**WORK TASK**
The output is the lines below from the one with "rs_success resp = true →" through the one with "rewrite Hc. simpl.", both included, printed exactly and with no other line.

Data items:

'''

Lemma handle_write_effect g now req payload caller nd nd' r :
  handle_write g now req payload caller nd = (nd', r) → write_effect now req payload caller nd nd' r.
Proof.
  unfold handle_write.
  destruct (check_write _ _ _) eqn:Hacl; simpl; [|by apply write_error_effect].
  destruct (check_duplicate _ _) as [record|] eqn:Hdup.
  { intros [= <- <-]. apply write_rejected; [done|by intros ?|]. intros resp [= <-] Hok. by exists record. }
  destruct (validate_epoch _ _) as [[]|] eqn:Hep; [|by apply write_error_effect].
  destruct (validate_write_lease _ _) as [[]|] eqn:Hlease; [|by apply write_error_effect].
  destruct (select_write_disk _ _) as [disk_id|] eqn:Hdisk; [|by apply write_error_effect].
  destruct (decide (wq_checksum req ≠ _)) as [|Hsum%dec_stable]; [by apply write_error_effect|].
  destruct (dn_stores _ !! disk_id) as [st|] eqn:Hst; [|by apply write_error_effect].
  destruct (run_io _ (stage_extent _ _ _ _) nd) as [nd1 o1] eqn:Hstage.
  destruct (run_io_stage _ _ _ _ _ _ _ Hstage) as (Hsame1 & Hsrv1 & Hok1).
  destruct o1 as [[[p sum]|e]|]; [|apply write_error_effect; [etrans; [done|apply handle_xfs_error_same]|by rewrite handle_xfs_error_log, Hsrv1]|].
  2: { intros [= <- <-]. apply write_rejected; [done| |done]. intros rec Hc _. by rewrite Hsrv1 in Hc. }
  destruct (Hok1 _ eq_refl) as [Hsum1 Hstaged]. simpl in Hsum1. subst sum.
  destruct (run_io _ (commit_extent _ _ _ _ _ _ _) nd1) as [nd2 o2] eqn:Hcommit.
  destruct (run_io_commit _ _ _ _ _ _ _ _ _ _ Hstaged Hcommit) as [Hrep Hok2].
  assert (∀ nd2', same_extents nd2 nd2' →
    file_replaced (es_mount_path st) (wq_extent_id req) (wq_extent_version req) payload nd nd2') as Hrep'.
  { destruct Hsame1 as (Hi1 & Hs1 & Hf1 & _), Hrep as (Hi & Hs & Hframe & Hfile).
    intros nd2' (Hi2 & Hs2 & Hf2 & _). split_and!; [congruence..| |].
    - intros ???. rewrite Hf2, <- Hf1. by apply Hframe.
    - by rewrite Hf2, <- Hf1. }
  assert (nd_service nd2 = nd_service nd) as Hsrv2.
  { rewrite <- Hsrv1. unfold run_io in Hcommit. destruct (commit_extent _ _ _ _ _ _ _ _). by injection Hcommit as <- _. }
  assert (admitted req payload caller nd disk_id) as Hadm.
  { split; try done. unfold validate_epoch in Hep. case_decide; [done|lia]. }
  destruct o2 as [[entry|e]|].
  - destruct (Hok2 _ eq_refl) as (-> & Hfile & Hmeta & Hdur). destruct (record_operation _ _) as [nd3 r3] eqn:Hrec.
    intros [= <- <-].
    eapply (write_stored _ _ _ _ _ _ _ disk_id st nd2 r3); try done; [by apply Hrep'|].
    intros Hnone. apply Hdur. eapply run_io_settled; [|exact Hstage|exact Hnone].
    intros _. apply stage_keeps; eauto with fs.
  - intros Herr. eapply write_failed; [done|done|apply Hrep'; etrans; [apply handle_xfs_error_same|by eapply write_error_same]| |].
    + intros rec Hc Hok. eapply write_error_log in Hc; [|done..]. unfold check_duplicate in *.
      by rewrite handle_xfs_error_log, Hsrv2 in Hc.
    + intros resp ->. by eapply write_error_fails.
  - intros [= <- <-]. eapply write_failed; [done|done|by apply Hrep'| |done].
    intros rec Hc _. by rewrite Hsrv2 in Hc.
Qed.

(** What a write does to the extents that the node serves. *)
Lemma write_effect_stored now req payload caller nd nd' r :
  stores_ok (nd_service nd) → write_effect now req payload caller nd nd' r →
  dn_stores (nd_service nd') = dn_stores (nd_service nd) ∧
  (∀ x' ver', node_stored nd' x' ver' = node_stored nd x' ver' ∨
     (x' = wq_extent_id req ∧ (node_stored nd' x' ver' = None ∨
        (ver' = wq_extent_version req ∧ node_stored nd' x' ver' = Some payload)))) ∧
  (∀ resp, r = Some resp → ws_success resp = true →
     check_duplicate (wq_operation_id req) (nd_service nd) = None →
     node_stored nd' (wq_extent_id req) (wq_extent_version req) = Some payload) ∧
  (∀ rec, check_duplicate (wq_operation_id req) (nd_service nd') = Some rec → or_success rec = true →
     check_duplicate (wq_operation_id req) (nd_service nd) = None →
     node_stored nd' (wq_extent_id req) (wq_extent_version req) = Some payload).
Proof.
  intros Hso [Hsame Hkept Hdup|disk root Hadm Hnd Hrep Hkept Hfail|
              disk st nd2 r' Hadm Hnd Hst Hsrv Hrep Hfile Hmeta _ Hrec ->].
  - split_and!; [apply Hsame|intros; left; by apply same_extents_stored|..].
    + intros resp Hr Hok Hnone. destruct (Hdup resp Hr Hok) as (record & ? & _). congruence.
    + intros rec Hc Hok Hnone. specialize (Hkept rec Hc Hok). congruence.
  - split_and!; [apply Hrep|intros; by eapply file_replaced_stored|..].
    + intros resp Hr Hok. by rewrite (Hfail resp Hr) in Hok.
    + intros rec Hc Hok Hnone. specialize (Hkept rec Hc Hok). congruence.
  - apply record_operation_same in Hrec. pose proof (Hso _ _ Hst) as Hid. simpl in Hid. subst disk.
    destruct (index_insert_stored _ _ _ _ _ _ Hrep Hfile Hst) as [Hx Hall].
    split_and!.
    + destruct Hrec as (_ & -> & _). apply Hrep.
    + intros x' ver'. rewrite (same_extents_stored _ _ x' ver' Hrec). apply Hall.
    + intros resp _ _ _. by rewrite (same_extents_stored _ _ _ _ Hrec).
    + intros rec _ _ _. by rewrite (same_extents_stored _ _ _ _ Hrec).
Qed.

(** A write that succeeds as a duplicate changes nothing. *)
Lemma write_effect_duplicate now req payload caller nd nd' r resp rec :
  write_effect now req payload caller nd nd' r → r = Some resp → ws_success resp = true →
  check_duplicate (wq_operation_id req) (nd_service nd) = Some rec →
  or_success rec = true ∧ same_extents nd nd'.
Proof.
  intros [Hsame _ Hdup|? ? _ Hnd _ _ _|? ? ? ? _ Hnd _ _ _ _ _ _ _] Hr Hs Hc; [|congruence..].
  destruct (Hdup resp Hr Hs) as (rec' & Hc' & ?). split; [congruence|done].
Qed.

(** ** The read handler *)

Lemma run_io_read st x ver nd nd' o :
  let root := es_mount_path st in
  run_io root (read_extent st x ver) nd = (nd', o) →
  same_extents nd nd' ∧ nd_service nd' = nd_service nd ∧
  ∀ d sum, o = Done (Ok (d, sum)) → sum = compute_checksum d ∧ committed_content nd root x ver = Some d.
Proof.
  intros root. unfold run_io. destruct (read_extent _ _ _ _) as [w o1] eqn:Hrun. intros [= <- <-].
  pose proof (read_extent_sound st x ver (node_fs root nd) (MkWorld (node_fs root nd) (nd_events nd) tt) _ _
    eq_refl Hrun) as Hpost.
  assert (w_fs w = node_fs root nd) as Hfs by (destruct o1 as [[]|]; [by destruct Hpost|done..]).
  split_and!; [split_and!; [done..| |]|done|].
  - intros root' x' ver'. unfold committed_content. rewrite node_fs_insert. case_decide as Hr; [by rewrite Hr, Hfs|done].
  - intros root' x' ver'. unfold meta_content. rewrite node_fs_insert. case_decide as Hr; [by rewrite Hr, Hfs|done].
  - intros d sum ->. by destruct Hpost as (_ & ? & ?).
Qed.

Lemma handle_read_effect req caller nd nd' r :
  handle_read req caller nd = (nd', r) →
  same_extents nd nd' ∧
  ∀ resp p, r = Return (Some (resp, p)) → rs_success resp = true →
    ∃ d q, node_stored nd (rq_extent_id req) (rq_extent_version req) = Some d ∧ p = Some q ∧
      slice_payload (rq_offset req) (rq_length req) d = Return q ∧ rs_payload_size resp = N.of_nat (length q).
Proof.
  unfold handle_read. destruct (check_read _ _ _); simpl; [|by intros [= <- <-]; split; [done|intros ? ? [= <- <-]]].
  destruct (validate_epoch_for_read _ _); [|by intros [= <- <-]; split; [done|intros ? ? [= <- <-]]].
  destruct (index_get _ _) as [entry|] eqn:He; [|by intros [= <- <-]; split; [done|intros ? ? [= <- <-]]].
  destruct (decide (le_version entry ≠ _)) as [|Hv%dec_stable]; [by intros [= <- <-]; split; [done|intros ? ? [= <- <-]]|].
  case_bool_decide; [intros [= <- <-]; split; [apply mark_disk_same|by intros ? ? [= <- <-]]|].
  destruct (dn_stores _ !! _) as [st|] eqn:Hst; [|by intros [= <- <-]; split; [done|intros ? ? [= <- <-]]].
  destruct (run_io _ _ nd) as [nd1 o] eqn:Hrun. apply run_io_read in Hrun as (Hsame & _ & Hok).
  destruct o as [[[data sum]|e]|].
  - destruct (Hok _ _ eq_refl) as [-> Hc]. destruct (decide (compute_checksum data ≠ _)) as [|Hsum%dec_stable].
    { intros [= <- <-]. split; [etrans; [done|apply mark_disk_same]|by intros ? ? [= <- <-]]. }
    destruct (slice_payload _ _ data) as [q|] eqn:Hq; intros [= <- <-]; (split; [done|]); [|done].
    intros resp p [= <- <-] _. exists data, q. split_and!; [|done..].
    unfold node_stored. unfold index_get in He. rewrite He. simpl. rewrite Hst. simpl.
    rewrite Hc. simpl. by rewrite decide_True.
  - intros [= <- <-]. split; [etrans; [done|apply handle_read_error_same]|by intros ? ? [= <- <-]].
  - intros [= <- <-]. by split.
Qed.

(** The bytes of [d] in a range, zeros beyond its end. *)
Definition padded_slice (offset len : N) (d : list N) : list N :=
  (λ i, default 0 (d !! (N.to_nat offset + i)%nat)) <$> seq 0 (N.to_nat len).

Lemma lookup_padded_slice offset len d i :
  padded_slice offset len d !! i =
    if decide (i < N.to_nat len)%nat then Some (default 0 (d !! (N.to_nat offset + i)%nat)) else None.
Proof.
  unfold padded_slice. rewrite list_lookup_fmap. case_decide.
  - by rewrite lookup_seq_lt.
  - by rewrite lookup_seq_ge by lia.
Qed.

'''

**EXERCISE RESPONSE**
  ∀ resp p, r = Return (Some (resp, p)) → rs_success resp = true →
    ∃ d q, node_stored nd (rq_extent_id req) (rq_extent_version req) = Some d ∧ p = Some q ∧
      slice_payload (rq_offset req) (rq_length req) d = Return q ∧ rs_payload_size resp = N.of_nat (length q).
Proof.
  unfold handle_read. destruct (check_read _ _ _); simpl; [|by intros [= <- <-]; split; [done|intros ? ? [= <- <-]]].
  destruct (validate_epoch_for_read _ _); [|by intros [= <- <-]; split; [done|intros ? ? [= <- <-]]].
  destruct (index_get _ _) as [entry|] eqn:He; [|by intros [= <- <-]; split; [done|intros ? ? [= <- <-]]].
  destruct (decide (le_version entry ≠ _)) as [|Hv%dec_stable]; [by intros [= <- <-]; split; [done|intros ? ? [= <- <-]]|].
  case_bool_decide; [intros [= <- <-]; split; [apply mark_disk_same|by intros ? ? [= <- <-]]|].
  destruct (dn_stores _ !! _) as [st|] eqn:Hst; [|by intros [= <- <-]; split; [done|intros ? ? [= <- <-]]].
  destruct (run_io _ _ nd) as [nd1 o] eqn:Hrun. apply run_io_read in Hrun as (Hsame & _ & Hok).
  destruct o as [[[data sum]|e]|].
  - destruct (Hok _ _ eq_refl) as [-> Hc]. destruct (decide (compute_checksum data ≠ _)) as [|Hsum%dec_stable].
    { intros [= <- <-]. split; [etrans; [done|apply mark_disk_same]|by intros ? ? [= <- <-]]. }
    destruct (slice_payload _ _ data) as [q|] eqn:Hq; intros [= <- <-]; (split; [done|]); [|done].
    intros resp p [= <- <-] _. exists data, q. split_and!; [|done..].
    unfold node_stored. unfold index_get in He. rewrite He. simpl. rewrite Hst. simpl.
    rewrite Hc. simpl. by rewrite decide_True.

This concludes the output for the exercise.